____ Data for analysis
(** * twisted.protocols.basic: framing receivers

  A shallow embedding of [src/twisted/protocols/basic.py]: the netstring,
  line and int32-prefixed receivers and the stateful dispatch mixin,
  followed by the properties the specification states about them; and
  of the subscription and the user directory of
  [src/twisted/web/distrib.py].

  Python byte strings are lists of bytes, Python integers are [Z]; every
  receiver object is a record of its attributes, a method is a function
  from the object to the updated object, and the callbacks a receiver
  makes ([stringReceived], [lineReceived], [rawDataReceived]) are
  recorded in the order they happen. *)

From Stdlib Require Import ZArith Lia.
From Stdlib.Strings Require Import Byte.
From stdpp Require Import gmap strings list.
From Equations Require Import Equations.

Local Open Scope Z_scope.

(** ** The Python primitives the module relies on *)

Module Py.

Abbreviation bytes := (list byte).

#[global] Instance byte_eq_dec : EqDecision byte.
Proof.
  intros x y. destruct (Byte.eqb x y) eqn:E.
  - left. by apply Byte.byte_dec_bl.
  - right. by apply Byte.eqb_false.
Defined.

(** A byte string literal. *)
Definition b (s : string) : bytes := String.list_byte_of_string s.

(** [ord(c)] *)
Definition ord (c : byte) : Z := Z.of_N (Byte.to_N c).

(** [chr(n)] for [0 <= n < 256] *)
Definition chr (n : Z) : byte :=
  match Byte.of_N (Z.to_N n) with Some c => c | None => x00 end.

(** [len(s)] *)
Definition len (s : bytes) : Z := Z.of_nat (length s).

(** A slice bound [i] of a sequence of length [n]: a negative bound
    counts from the end, and every bound is clipped to [0..n]. *)
Definition bound (n i : Z) : Z :=
  if i <? 0 then Z.max (i + n) 0 else Z.min i n.

(** [s[i:j]] *)
Definition slice (s : bytes) (i j : Z) : bytes :=
  let lo := bound (len s) i in
  let hi := bound (len s) j in
  take (Z.to_nat (hi - lo)) (drop (Z.to_nat lo) s).

(** [s[:j]] *)
Definition slice_to (s : bytes) (j : Z) : bytes := slice s 0 j.

(** [s[i:]] *)
Definition slice_from (s : bytes) (i : Z) : bytes :=
  drop (Z.to_nat (bound (len s) i)) s.

(** The character class [\d] of [re] on a byte string. *)
Definition is_digit (c : byte) : bool := (48 <=? ord c) && (ord c <=? 57).

(** [int(s)] for a string [s] of decimal digits ([int('')] does not
    arise: the callers test the string first). *)
Definition int (s : bytes) : Z :=
  fold_left (fun acc c => acc * 10 + (ord c - 48)) s 0.

(** ['%d' % n] for [0 <= n]: the digits of [n], most significant first.
    [fuel] bounds the number of digits. *)
Fixpoint digits (fuel : nat) (n : Z) (acc : bytes) : bytes :=
  match fuel with
  | O => acc
  | S fuel =>
      let acc := chr (48 + n mod 10) :: acc in
      if n <? 10 then acc else digits fuel (n / 10) acc
  end.

Definition format_d (n : Z) : bytes := digits (S (Z.to_nat n)) n [].

(** Four bytes, most significant first, and the number [0 <= u < 2^32]
    they stand for. *)
Definition be32 (u : Z) : bytes :=
  [chr (u / 2 ^ 24); chr (u / 2 ^ 16 mod 256);
   chr (u / 2 ^ 8 mod 256); chr (u mod 256)].

Definition of_be32 (s : bytes) : option Z :=
  match s with
  | [b3; b2; b1; b0] =>
      Some (ord b3 * 2 ^ 24 + ord b2 * 2 ^ 16 + ord b1 * 2 ^ 8 + ord b0)
  | _ => None
  end.

(** [struct.unpack("!i", s)]: the four bytes read as a two's complement
    32-bit integer; [None] stands for [struct.error] (the string is not
    four bytes long). *)
Definition unpack_i (s : bytes) : option Z :=
  match of_be32 s with
  | Some u => Some (if 2 ^ 31 <=? u then u - 2 ^ 32 else u)
  | None => None
  end.

(** [struct.pack("!i", n)]; [None] stands for [struct.error] (the
    number does not fit 32 signed bits). *)
Definition pack_i (n : Z) : option bytes :=
  if (- 2 ^ 31 <=? n) && (n <? 2 ^ 31) then Some (be32 (n mod 2 ^ 32))
  else None.

(** [string.split(s, sep, 1)] as the receiver uses it, unpacked into two
    names: [Some (head, tail)] when [sep] occurs in [s], cut at its first
    occurrence; [None] stands for the [ValueError] of the unpacking when
    [sep] does not occur, and of [split] itself when [sep] is empty. *)
Fixpoint starts_with (sep s : bytes) : bool :=
  match sep, s with
  | [], _ => true
  | c :: sep, d :: s => Byte.eqb c d && starts_with sep s
  | _ :: _, [] => false
  end.

Fixpoint find_sep (sep s : bytes) : option (bytes * bytes) :=
  if starts_with sep s then Some ([], drop (length sep) s)
  else match s with
       | [] => None
       | c :: s =>
           match find_sep sep s with
           | Some (h, t) => Some (c :: h, t)
           | None => None
           end
       end.

Definition split1 (s sep : bytes) : option (bytes * bytes) :=
  match sep with
  | [] => None
  | _ => find_sep sep s
  end.

End Py.

Import Py.

(** ** The netstring decoder of the specification

    The three-state machine of the specification's section 4.1, fed one
    byte at a time; [NetstringReceiver] is compared with it below. The
    specification's [digits_seen] flag is left out: no rule of the
    section reads it. *)

Module NetstringSpec.

Inductive DecoderState :=
| ReadingLength (partial_length : Z)
| ReadingPayload (remaining : Z) (collected : bytes)
| ReadingTerminator.

Inductive DecodeError := MalformedLengthPrefix | MissingTerminator.

Definition initial : DecoderState := ReadingLength 0.

Definition terminator (c : byte) : list bytes * (DecoderState + DecodeError) :=
  if Byte.eqb c ","%byte then ([], inl (ReadingLength 0))
  else ([], inr MissingTerminator).

(** One byte of input: the frames delivered and the next state, or the
    error. A payload of declared length 0 is delivered when the next byte
    arrives, which is then the terminator. *)
Definition step (st : DecoderState) (c : byte)
  : list bytes * (DecoderState + DecodeError) :=
  match st with
  | ReadingLength n =>
      if is_digit c then ([], inl (ReadingLength (n * 10 + (ord c - 48))))
      else if Byte.eqb c ":"%byte then ([], inl (ReadingPayload n []))
      else ([], inr MalformedLengthPrefix)
  | ReadingPayload r col =>
      if r =? 0 then
        let '(fs, next) := terminator c in (col :: fs, next)
      else if r - 1 =? 0 then ([col ++ [c]], inl ReadingTerminator)
      else ([], inl (ReadingPayload (r - 1) (col ++ [c])))
  | ReadingTerminator => terminator c
  end.

Fixpoint feed (st : DecoderState) (data : bytes)
  : list bytes * (DecoderState + DecodeError) :=
  match data with
  | [] => ([], inl st)
  | c :: data =>
      match step st c with
      | (fs, inl st) => let '(fs', r) := feed st data in (fs ++ fs', r)
      | (fs, inr e) => (fs, inr e)
      end
  end.

(** Feeding chunk after chunk, up to the first error. *)
Fixpoint feed_chunks (st : DecoderState) (chunks : list bytes)
  : list bytes * (DecoderState + DecodeError) :=
  match chunks with
  | [] => ([], inl st)
  | d :: chunks =>
      match feed st d with
      | (fs, inl st) => let '(fs', r) := feed_chunks st chunks in (fs ++ fs', r)
      | (fs, inr e) => (fs, inr e)
      end
  end.

End NetstringSpec.

(** ** NetstringReceiver *)

Module Netstring.

(** [LENGTH, DATA, COMMA = range(3)] *)
Inductive Mode := LENGTH | DATA | COMMA.

(** [NUMBER]: the compiled pattern, a first group of as many decimal
    digits as there are (possibly none) and a second group of one
    optional colon. [NUMBER.match(s)] always matches; the result gives
    [group(1)], [group(2)] and what follows the match, so that [end()]
    is the length of the two groups. *)
Fixpoint span_digits (s : bytes) : bytes * bytes :=
  match s with
  | c :: s' =>
      if is_digit c
      then let '(ds, rest) := span_digits s' in (c :: ds, rest)
      else ([], s)
  | [] => ([], [])
  end.

Record Match := { group1 : bytes; group2 : bytes; after : bytes }.

Definition m_end (m : Match) : Z := len (group1 m) + len (group2 m).

Definition NUMBER_match (s : bytes) : Match :=
  let '(ds, rest) := span_digits s in
  match rest with
  | c :: rest' =>
      if Byte.eqb c ":"%byte
      then {| group1 := ds; group2 := [c]; after := rest' |}
      else {| group1 := ds; group2 := []; after := rest |}
  | [] => {| group1 := ds; group2 := []; after := [] |}
  end.

(** The object: [mode] and [length] are the class attributes, [__buffer]
    is the payload collected so far and [__data] the unread part of the
    chunk being processed (both unset on a new object, and both assigned
    before they are first read). *)
Record NetstringReceiver := {
  mode : Mode;
  length : Z;
  __buffer : bytes;
  __data : bytes
}.

Definition new : NetstringReceiver :=
  {| mode := LENGTH; length := 0; __buffer := []; __data := [] |}.

(** The two [raise NetstringParseError(self.__data)] statements; [site]
    tells them apart (the specification calls the one in [doLength]
    MalformedLengthPrefix and the one in [doComma] MissingTerminator). *)
Inductive Site := in_doLength | in_doComma.

Inductive Exception :=
| NetstringParseError (site : Site) (args : bytes)
| IndexError.

(** How a method call ends. *)
Inductive Completion :=
| Returns
| Raises (e : Exception).

(** [doData]: returns the object and the [stringReceived] calls made. *)
Definition doData (self : NetstringReceiver)
  : NetstringReceiver * list bytes :=
  let buffer := slice_to (__data self) (length self) in
  let data := slice_from (__data self) (length self) in
  let length' := length self - len buffer in
  let buffer' := __buffer self ++ buffer in
  if negb (length' =? 0) then
    ({| mode := mode self; length := length';
        __buffer := buffer'; __data := data |}, [])
  else
    ({| mode := COMMA; length := length';
        __buffer := buffer'; __data := data |}, [buffer']).

Definition doComma (self : NetstringReceiver)
  : NetstringReceiver * Completion :=
  let self := {| mode := LENGTH; length := length self;
                 __buffer := __buffer self; __data := __data self |} in
  match __data self with
  | [] => (self, Raises IndexError)
  | c :: rest =>
      if negb (Byte.eqb c ","%byte) then
        (self, Raises (NetstringParseError in_doComma (__data self)))
      else
        ({| mode := mode self; length := length self;
            __buffer := __buffer self; __data := rest |}, Returns)
  end.

Definition doLength (self : NetstringReceiver)
  : NetstringReceiver * Completion :=
  let m := NUMBER_match (__data self) in
  if m_end m =? 0 then
    (self, Raises (NetstringParseError in_doLength (__data self)))
  else
    let length' :=
      match group1 m with
      | [] => length self
      | _ => length self * 10 ^ len (group1 m) + int (group1 m)
      end in
    match group2 m with
    | [] => ({| mode := mode self; length := length';
                __buffer := __buffer self; __data := after m |}, Returns)
    | _ => ({| mode := DATA; length := length';
               __buffer := []; __data := after m |}, Returns)
    end.

(** The [while self.__data:] loop of [dataReceived]. [None]: the loop is
    still running when [fuel] iterations are done. *)
Fixpoint loop (fuel : nat) (self : NetstringReceiver)
  : option (NetstringReceiver * list bytes * Completion) :=
  match __data self with
  | [] => Some (self, [], Returns)
  | _ :: _ =>
      match fuel with
      | O => None
      | S fuel =>
          match mode self with
          | DATA =>
              let '(self, fs) := doData self in
              match loop fuel self with
              | Some (self, fs', c) => Some (self, fs ++ fs', c)
              | None => None
              end
          | COMMA =>
              match doComma self with
              | (self, Returns) => loop fuel self
              | (self, Raises e) => Some (self, [], Raises e)
              end
          | LENGTH =>
              match doLength self with
              | (self, Returns) => loop fuel self
              | (self, Raises e) => Some (self, [], Raises e)
              end
          end
      end
  end.

(** [dataReceived]: two iterations per byte of the chunk are enough
    (see [loop_total]). *)
Definition dataReceived (self : NetstringReceiver) (data : bytes)
  : option (NetstringReceiver * list bytes * Completion) :=
  loop (2 * Datatypes.length data + 1)
    {| mode := mode self; length := length self;
       __buffer := __buffer self; __data := data |}.

(** [sendString]: what is written to the transport. *)
Definition sendString (data : bytes) : bytes :=
  format_d (len data) ++ b ":" ++ data ++ b ",".

(** Chunk after chunk; a chunk is fed only when the call before it
    returned. *)
Fixpoint receive_all (self : NetstringReceiver) (chunks : list bytes)
  : option (NetstringReceiver * list bytes * Completion) :=
  match chunks with
  | [] => Some (self, [], Returns)
  | d :: chunks =>
      match dataReceived self d with
      | Some (self, fs, Returns) =>
          match receive_all self chunks with
          | Some (self, fs', c) => Some (self, fs ++ fs', c)
          | None => None
          end
      | r => r
      end
  end.

(** What the specification's decoder state keeps of the object. *)
Definition abs (self : NetstringReceiver) : NetstringSpec.DecoderState :=
  match mode self with
  | LENGTH => NetstringSpec.ReadingLength (length self)
  | DATA => NetstringSpec.ReadingPayload (length self) (__buffer self)
  | COMMA => NetstringSpec.ReadingTerminator
  end.

(** The specification's name for each [raise]. *)
Definition kind (site : Site) : NetstringSpec.DecodeError :=
  match site with
  | in_doLength => NetstringSpec.MalformedLengthPrefix
  | in_doComma => NetstringSpec.MissingTerminator
  end.

(** What holds of the object between two iterations of the loop. *)
Definition Inv (self : NetstringReceiver) : Prop :=
  0 <= length self /\ (mode self = COMMA -> length self = 0).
________
_Exercise prompt_
In the data above, retype exactly and only the lines between the one holding "four bytes long). *)" and the one holding "(** [string.split(s, sep, 1)]", inclusive.

_Reply_
    four bytes long). *)
Definition unpack_i (s : bytes) : option Z :=
  match of_be32 s with
  | Some u => Some (if 2 ^ 31 <=? u then u - 2 ^ 32 else u)
  | None => None
  end.

(** [struct.pack("!i", n)]; [None] stands for [struct.error] (the
    number does not fit 32 signed bits). *)
Definition pack_i (n : Z) : option bytes :=
  if (- 2 ^ 31 <=? n) && (n <? 2 ^ 31) then Some (be32 (n mod 2 ^ 32))
  else None.

(** [string.split(s, sep, 1)] as the receiver uses it, unpacked into two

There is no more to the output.